(Dataset entries)
- - -

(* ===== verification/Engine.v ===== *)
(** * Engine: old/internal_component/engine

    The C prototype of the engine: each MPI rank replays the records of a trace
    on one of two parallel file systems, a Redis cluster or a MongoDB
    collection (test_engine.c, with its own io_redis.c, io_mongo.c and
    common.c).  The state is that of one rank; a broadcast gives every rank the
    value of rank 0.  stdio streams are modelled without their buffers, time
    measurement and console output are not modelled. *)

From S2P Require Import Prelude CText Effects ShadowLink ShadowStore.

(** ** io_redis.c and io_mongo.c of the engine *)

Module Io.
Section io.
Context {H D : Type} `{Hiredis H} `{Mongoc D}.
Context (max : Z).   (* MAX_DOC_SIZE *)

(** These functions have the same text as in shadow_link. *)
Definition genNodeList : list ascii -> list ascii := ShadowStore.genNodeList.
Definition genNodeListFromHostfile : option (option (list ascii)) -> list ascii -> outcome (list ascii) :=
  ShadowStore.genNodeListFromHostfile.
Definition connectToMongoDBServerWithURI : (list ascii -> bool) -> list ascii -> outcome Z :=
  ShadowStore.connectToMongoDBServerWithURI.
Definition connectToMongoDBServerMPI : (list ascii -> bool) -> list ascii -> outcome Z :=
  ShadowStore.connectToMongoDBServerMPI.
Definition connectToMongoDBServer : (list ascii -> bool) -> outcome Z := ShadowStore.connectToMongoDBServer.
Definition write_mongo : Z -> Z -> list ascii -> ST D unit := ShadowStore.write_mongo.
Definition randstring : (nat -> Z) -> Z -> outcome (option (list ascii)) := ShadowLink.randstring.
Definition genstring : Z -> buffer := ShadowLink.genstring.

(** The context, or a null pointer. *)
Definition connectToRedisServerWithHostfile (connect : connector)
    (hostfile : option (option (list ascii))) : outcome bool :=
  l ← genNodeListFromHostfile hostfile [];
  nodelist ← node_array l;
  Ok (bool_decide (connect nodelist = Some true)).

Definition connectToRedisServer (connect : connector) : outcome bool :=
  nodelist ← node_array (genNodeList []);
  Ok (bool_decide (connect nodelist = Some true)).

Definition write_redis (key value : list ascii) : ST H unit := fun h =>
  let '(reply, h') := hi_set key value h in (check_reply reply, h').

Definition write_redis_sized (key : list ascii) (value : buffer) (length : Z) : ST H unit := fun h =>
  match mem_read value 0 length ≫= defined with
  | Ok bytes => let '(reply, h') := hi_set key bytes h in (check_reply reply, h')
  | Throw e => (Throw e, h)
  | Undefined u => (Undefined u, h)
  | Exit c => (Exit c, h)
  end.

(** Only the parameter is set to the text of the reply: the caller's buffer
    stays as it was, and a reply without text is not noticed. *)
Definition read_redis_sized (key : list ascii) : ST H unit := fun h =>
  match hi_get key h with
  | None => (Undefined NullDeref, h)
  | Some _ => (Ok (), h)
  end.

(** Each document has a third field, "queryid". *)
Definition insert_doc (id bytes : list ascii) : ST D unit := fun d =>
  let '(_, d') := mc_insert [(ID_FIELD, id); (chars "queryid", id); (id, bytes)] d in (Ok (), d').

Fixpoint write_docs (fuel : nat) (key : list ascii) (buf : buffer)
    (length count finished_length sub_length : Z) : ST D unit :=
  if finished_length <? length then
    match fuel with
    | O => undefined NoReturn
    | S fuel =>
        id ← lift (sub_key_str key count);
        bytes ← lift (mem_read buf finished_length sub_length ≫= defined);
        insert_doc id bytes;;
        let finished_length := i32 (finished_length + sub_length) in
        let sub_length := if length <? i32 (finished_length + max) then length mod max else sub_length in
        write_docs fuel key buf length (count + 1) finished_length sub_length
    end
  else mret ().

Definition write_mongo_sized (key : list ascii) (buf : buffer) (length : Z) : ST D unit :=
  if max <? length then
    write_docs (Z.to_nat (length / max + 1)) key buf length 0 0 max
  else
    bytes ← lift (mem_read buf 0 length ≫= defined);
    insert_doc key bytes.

- - -

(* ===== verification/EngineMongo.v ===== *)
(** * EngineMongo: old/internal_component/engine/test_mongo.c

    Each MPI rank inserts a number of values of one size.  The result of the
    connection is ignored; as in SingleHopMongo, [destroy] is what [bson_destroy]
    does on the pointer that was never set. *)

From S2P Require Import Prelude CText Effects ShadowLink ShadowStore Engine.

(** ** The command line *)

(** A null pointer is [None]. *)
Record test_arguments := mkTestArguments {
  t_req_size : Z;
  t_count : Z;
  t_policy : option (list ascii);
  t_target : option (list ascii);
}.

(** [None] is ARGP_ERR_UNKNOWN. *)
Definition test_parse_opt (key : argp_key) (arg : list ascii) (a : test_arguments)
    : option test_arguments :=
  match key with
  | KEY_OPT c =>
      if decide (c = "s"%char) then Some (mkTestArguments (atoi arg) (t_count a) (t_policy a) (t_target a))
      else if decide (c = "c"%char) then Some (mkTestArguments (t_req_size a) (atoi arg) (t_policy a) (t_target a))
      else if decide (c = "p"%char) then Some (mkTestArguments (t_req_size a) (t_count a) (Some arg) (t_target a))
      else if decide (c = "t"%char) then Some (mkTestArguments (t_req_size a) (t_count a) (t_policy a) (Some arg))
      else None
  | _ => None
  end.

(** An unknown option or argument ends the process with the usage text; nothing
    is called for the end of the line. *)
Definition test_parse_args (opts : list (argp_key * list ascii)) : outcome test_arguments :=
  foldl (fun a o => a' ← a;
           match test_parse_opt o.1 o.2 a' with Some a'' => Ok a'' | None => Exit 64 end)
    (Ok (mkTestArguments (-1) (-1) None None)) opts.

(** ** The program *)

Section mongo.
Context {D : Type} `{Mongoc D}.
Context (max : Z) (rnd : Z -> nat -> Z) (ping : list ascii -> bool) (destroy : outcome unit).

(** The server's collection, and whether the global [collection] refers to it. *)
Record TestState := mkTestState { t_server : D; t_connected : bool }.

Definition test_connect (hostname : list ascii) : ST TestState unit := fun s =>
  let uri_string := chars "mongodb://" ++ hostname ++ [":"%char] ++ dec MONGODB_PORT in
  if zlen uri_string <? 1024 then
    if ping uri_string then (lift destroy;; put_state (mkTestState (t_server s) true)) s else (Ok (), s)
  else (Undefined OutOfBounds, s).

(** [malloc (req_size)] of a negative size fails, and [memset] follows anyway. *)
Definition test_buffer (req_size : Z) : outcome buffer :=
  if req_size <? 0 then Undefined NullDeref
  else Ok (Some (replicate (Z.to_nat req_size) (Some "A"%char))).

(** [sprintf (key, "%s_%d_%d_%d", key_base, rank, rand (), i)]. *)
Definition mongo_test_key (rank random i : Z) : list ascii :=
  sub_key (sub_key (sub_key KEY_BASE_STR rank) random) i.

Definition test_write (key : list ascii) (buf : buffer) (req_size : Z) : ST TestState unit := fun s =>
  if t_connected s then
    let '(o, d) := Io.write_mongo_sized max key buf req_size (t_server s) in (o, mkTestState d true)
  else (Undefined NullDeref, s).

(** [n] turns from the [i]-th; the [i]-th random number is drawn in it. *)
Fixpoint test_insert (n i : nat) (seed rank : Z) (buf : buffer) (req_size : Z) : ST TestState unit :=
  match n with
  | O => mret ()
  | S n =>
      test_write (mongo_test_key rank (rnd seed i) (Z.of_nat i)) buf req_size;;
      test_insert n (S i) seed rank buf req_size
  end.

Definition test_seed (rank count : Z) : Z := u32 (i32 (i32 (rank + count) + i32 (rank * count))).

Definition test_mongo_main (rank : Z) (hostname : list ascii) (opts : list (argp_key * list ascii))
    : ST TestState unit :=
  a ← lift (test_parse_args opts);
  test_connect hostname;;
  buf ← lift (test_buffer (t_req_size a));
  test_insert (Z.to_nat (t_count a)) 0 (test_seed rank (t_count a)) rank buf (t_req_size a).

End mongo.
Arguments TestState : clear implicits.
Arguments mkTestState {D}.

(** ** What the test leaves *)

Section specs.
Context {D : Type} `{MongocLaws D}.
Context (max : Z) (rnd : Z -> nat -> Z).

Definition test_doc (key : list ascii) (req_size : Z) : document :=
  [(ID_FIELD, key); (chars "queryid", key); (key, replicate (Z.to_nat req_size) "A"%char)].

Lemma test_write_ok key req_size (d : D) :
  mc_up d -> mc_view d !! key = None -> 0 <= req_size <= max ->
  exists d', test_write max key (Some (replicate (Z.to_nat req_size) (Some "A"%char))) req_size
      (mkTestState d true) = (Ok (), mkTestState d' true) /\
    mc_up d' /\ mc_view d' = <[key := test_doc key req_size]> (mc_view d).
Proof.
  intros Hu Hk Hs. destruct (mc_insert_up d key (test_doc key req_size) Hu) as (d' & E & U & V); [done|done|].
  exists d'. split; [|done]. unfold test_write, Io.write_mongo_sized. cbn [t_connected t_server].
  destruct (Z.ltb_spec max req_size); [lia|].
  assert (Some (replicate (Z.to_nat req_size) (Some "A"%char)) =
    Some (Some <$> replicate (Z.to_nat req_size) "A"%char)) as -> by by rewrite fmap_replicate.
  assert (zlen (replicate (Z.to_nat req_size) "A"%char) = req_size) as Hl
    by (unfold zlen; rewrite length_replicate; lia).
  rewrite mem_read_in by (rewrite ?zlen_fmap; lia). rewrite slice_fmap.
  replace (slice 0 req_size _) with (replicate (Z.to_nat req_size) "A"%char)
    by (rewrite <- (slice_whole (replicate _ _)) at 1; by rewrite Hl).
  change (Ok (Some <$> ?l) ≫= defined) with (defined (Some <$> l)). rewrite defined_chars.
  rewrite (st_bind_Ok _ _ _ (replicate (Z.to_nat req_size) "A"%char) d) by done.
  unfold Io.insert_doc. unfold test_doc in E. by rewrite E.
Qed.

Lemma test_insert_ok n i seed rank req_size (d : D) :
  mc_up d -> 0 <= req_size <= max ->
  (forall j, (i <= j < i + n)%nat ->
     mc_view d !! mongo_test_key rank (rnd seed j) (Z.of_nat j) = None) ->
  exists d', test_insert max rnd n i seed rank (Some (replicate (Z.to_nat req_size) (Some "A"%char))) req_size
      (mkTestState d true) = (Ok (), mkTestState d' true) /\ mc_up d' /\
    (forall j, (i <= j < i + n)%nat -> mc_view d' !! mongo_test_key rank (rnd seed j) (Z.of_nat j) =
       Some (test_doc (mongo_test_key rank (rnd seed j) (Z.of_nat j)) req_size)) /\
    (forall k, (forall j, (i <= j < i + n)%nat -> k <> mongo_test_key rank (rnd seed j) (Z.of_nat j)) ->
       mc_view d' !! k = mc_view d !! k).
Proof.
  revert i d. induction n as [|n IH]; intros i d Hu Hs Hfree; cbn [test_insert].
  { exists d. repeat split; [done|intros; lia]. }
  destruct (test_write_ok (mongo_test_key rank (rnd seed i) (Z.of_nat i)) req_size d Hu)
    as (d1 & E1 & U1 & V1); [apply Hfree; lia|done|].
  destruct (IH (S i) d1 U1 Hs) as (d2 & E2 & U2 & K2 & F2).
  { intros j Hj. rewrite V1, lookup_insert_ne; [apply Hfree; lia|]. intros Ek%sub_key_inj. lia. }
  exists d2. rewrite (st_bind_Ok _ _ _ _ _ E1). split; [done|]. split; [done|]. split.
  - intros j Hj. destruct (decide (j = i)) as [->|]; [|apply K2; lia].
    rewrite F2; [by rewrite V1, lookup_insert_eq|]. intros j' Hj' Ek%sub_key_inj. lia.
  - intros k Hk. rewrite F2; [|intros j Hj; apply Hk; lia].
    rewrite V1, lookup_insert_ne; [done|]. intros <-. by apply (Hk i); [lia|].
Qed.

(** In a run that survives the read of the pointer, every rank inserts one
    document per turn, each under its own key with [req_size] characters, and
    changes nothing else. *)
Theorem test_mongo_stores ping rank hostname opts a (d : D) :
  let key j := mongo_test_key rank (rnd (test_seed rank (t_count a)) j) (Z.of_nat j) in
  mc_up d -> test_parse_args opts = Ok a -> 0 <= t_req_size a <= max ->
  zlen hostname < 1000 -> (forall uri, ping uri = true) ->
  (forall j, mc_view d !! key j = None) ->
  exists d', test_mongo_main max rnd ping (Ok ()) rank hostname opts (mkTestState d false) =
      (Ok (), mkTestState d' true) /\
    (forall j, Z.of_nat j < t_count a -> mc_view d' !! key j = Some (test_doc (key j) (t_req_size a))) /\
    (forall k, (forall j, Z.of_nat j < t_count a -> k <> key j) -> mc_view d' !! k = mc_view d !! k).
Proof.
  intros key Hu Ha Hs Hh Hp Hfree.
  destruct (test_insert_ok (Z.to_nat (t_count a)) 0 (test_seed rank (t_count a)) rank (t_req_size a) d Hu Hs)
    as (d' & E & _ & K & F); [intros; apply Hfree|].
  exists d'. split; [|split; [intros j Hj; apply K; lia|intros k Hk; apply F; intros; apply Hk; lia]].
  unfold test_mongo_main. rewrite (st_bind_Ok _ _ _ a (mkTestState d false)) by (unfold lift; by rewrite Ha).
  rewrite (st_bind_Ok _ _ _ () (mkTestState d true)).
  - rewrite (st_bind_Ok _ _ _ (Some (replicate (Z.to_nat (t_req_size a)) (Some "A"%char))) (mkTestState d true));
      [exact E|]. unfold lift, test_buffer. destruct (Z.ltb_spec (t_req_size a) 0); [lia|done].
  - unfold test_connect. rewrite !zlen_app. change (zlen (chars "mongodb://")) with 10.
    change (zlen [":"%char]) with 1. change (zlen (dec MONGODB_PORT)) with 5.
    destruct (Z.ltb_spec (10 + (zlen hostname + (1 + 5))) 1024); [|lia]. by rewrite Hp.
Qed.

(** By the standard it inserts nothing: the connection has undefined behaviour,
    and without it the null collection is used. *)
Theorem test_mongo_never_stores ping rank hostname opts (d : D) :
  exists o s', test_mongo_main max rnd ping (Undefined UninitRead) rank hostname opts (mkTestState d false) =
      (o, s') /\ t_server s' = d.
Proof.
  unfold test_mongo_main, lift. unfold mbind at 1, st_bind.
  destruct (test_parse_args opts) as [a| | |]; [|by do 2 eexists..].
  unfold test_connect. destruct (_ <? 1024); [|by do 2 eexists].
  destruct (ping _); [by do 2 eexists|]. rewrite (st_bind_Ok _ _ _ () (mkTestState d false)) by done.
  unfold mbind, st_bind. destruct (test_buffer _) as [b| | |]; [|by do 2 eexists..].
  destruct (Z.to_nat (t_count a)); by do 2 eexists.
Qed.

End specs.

- - -

## Exercise aim:
Reproduce only the lines above, starting at the line with "assert (zlen (replicate" and ending at the line with "(forall j, (i <= j < i + n)%nat -> mc_view", exactly as written.

## Response box:
  assert (zlen (replicate (Z.to_nat req_size) "A"%char) = req_size) as Hl
    by (unfold zlen; rewrite length_replicate; lia).
  rewrite mem_read_in by (rewrite ?zlen_fmap; lia). rewrite slice_fmap.
  replace (slice 0 req_size _) with (replicate (Z.to_nat req_size) "A"%char)
    by (rewrite <- (slice_whole (replicate _ _)) at 1; by rewrite Hl).
  change (Ok (Some <$> ?l) ≫= defined) with (defined (Some <$> l)). rewrite defined_chars.
  rewrite (st_bind_Ok _ _ _ (replicate (Z.to_nat req_size) "A"%char) d) by done.
  unfold Io.insert_doc. unfold test_doc in E. by rewrite E.
Qed.

Lemma test_insert_ok n i seed rank req_size (d : D) :
  mc_up d -> 0 <= req_size <= max ->
  (forall j, (i <= j < i + n)%nat ->
     mc_view d !! mongo_test_key rank (rnd seed j) (Z.of_nat j) = None) ->
  exists d', test_insert max rnd n i seed rank (Some (replicate (Z.to_nat req_size) (Some "A"%char))) req_size
      (mkTestState d true) = (Ok (), mkTestState d' true) /\ mc_up d' /\
    (forall j, (i <= j < i + n)%nat -> mc_view d' !! mongo_test_key rank (rnd seed j) (Z.of_nat j) =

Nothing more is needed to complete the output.